Rule-breaking bailiffs need to be held to account say debt charities

Experts say bailiffs' behaviour is part of a wider problem that is leaving millions of families in arrears on household bills

Debt charities are demanding an independent regulator be set up to protect people from harmful behaviour by bailiffs, causing stress and exasperating existing money problems.

According to research commissioned for the campaign, more than eight in 10 people in England and Wales think bailiffs should be subject to independent regulation – the equivalent of 39 million people.

Nearly nine in 10 (86 per cent) also want an independent system for complaints about bailiffs.

The fresh calls are part of the Taking Control campaign, launched in 2017 by a group of 11 organisations including Citizens Advice, the Money & Mental Health Policy Institute and The Children’s Society.

Rule breaking

Citizens Advice, who reported a 24 per cent rise in bailiff problems since 2014, said more than one in three people visited by bailiffs in in the past two years saw a bailiff break the rules.

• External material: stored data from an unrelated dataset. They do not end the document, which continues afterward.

(** C2. The page with dimension headers date and sourceMedium, metric
    header sessions, and one row with the dimension values 20200901 and
    google / cpc and the single metric group 42 is flattened to exactly one
    record, which maps date, sourceMedium and sessions to these values. *)
Theorem flattening_example :
  response_to_data_frame example_page
  = Ok [ {[ Some "date" := "20200901";
            Some "sourceMedium" := "google / cpc";
            Some "sessions" := "42" ]} ].
Proof. vm_compute. reflexivity. Qed.

(** C8. [response_to_data_frame] produces one record per row: whenever it
    returns a table, the table is as long as the row list of the (last)
    report.  When no report holds a [None] and every metric group has its
    values it raises nothing and returns a table, which is empty when the
    row list is empty. *)
Theorem one_record_per_row (response : Response) (earlier : list Report)
    (report : Report) :
  k_reports response = Val (earlier ++ [report]) →
  (∀ table,
     response_to_data_frame response = Ok table →
     length table = length (report_rows report))
  ∧ (forallb report_well_shaped (earlier ++ [report]) = true →
     ∃ table,
       response_to_data_frame response = Ok table
       ∧ (report_rows report = [] → table = [])).
Proof.
  intros Hreports.
  assert (∀ table,
            response_to_data_frame response = Ok table →
            length table = length (report_rows report)) as Hlen.
  { intros table Hrun.
    pose proof (response_to_data_frame_Ok _ _ _ _ Hreports Hrun) as Hearlier.
    rewrite (response_to_data_frame_last _ _ _ Hreports Hearlier) in Hrun.
    apply flatten_report_Ok in Hrun as (dh & mh & Hcollect & _).
    by apply collect_length in Hcollect. }
  split; [done|]. intros Hshape. rewrite forallb_app in Hshape.
  apply andb_prop in Hshape as [Hearlier Hreport]. simpl in Hreport.
  rewrite andb_true_r in Hreport.
  destruct (flatten_report_total report Hreport) as [table Htable].
  assert (response_to_data_frame response = Ok table) as Hrun.
  { rewrite <- Htable. apply (response_to_data_frame_last _ earlier); [done|].
    apply Forall_forall. intros r Hin. apply flatten_report_total.
    rewrite forallb_forall in Hearlier. apply Hearlier. by apply list_elem_of_In. }
  exists table. split; [done|].
  intros Hnil. apply Hlen in Hrun. rewrite Hnil in Hrun. by destruct table.
Qed.

(** C8 on the response with two reports. *)
Lemma one_record_per_row_witness :
  (∀ table,
     response_to_data_frame two_reports = Ok table →
     length table = length (report_rows two_ranges_report))
  ∧ ∃ table,
      response_to_data_frame two_reports = Ok table
      ∧ (report_rows two_ranges_report = [] → table = []).
Proof.
  destruct (one_record_per_row two_reports [earlier_report] two_ranges_report
              eq_refl) as [Hlength Htotal].
  split; [exact Hlength|]. apply Htotal. reflexivity.
Defined.

(** C9. When the reports list ends with [report], a table is returned
    exactly when every earlier report can be flattened, and it is then the
    table of [report] alone: the rows of the earlier reports are dropped.
    This covers every response with two or more reports. *)
Theorem last_report_wins (response : Response) (earlier : list Report)
    (report : Report) (table : list FlatRecord) :
  k_reports response = Val (earlier ++ [report]) →
  response_to_data_frame response = Ok table
  ↔ Forall (λ report, ∃ table, flatten_report report = Ok table) earlier
    ∧ flatten_report report = Ok table.
Proof.
  intros Hreports. split.
  - intros Hrun.
    pose proof (response_to_data_frame_Ok _ _ _ _ Hreports Hrun) as Hearlier.
    split; [done|].
    by rewrite <- (response_to_data_frame_last _ _ _ Hreports Hearlier).
  - intros [Hearlier Htable].
    by rewrite (response_to_data_frame_last _ _ _ Hreports Hearlier).
Qed.

(** C9 on the response with two reports: the table is the one record of
    the second. *)
Lemma last_report_wins_witness :
  k_reports two_reports = Val ([earlier_report] ++ [two_ranges_report])
  ∧ response_to_data_frame two_reports
    = Ok [ {[ Some "date" := "20200901"; Some "sessions" := "20";
              Some "users" := "9" ]} ].
Proof.
  split; [reflexivity|].
  apply (last_report_wins two_reports [earlier_report] two_ranges_report);
    [reflexivity|].
  split.
  - repeat constructor. eexists. vm_compute. reflexivity.
  - vm_compute. reflexivity.
Defined.

(** C6. In the record of a row, a metric header is mapped to the value the
    last metric group of the row holds at the header's position, whatever
    the earlier groups hold there, provided that no later header with a
    value in that group bears the same name.  This covers every row with
    two or more groups. *)
Theorem last_group_wins (response : Response) (earlier : list Report)
    (report : Report) (table : list FlatRecord) (i : nat) (row : ReportRow)
    (groups : list DateRangeValues) (last_group : DateRangeValues)
    (values : list string) (j : nat) (header : MetricHeaderEntry)
    (value : string) :
  k_reports response = Val (earlier ++ [report]) →
  response_to_data_frame response = Ok table →
  report_rows report !! i = Some row →
  k_metrics row = Val (groups ++ [last_group]) →
  k_values last_group = Val values →
  report_metric_headers report !! j = Some header →
  values !! j = Some value →
  (∀ j' header',
     j < j' → j' < length values →
     report_metric_headers report !! j' = Some header' →
     get (k_name header') ≠ get (k_name header)) →
  ∃ df_row,
    table !! i = Some df_row ∧ df_row !! get (k_name header) = Some value.
Proof.
  intros Hreports Hrun Hrow Hmetrics Hvalues Hheader Hvalue Hlast.
  pose proof (response_to_data_frame_Ok _ _ _ _ Hreports Hrun) as Hearlier.
  rewrite (response_to_data_frame_last _ _ _ Hreports Hearlier) in Hrun.
  apply flatten_report_Ok in Hrun as (dh & mh & Hcollect & Hmh).
  destruct (collect_lookup _ _ _ _ _ Hcollect Hrow) as (df_row & Hi & Hflat).
  exists df_row. split; [done|].
  unfold flatten_row in Hflat. rewrite Hmetrics in Hflat.
  apply bind_Ok in Hflat as (pairs & _ & Hflat). simpl in Hflat.
  rewrite for_each_app in Hflat.
  apply bind_Ok in Hflat as (df_row1 & _ & Hgroup). simpl in Hgroup.
  apply bind_Ok in Hgroup as (df_row2 & Hgroup & [= <-]).
  unfold flatten_group in Hgroup. rewrite Hvalues in Hgroup.
  destruct mh as [metric_headers|]; simpl in Hgroup; [|discriminate].
  injection Hgroup as <-. rewrite (Hmh metric_headers eq_refl).
  apply (setitems_lookup _ _ j).
  - rewrite lookup_map, lookup_zip_with, Hheader, Hvalue. done.
  - intros j' k' v' Hjj'. rewrite lookup_map, lookup_zip_with.
    destruct (report_metric_headers report !! j') as [header'|] eqn:Hheader';
      simpl; [|discriminate].
    destruct (values !! j') as [value'|] eqn:Hvalue'; simpl; [|discriminate].
    intros [= <- <-]. apply (Hlast j'); [done| |done].
    by apply lookup_lt_Some in Hvalue'.
Qed.

(** C6 on the row with the groups 10, 7 and 20, 9: sessions is mapped to
    20. *)
Lemma last_group_wins_witness :
  response_to_data_frame two_reports
  = Ok [ {[ Some "date" := "20200901"; Some "sessions" := "20";
            Some "users" := "9" ]} ]
  ∧ ∃ df_row,
      [ ({[ Some "date" := "20200901"; Some "sessions" := "20";
            Some "users" := "9" ]} : FlatRecord) ] !! 0 = Some df_row
      ∧ df_row !! get (k_name (entry "sessions")) = Some "20".
Proof.
  split; [vm_compute; reflexivity|].
  apply (last_group_wins two_reports [earlier_report] two_ranges_report _ 0
           (row ["20200901"] [["10"; "7"]; ["20"; "9"]])
           [ {| k_values := Val ["10"; "7"] |} ]
           {| k_values := Val ["20"; "9"] |} ["20"; "9"] 0 (entry "sessions"));
    try reflexivity.
  intros [|[|j']] header' Hlt Hlen; simpl in *; try lia.
  intros [= <-]. discriminate.
Defined.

Phil Andrew, chief executive of debt charity StepChange, said only 15 per cent of their clients who felt they had been treated badly by bailiffs made a complaint, and that bailiff firms only uphold around one in 10 complaints.

He added: “That’s shocking but unsurprising, as the industry’s complaints mechanism is fragmented, opaque and can’t be trusted. Industry protectionism and self-interest are causing detriment and harm to some people who have legitimate cause for complaint about bailiffs.

“Only formal regulation can solve the problems in the bailiff sector. Complaints provide a case in point, where the complaints mechanism involves the bailiff industry’s own trade body acting as adjudicator.”

UK households have an estimated £19bn in arrears on bills like council tax and utilities – a wider problem made worse by bailiffs’ conduct, Citizens Advice said.

The campaign’s figures are being submitted to the Ministry of Justice’s call for evidence of the need for bailiff reform.

In 2016-17, bailiffs collected debts from people in England and Wales 2.3 million times. The practice disproportionately affects people with disabilities or health problems, who accounted for 40 per cent of those visited by bailiffs.

National Debtline said 83 per cent of people who had debts collected by bailiffs said the experience was detrimental to their wellbeing.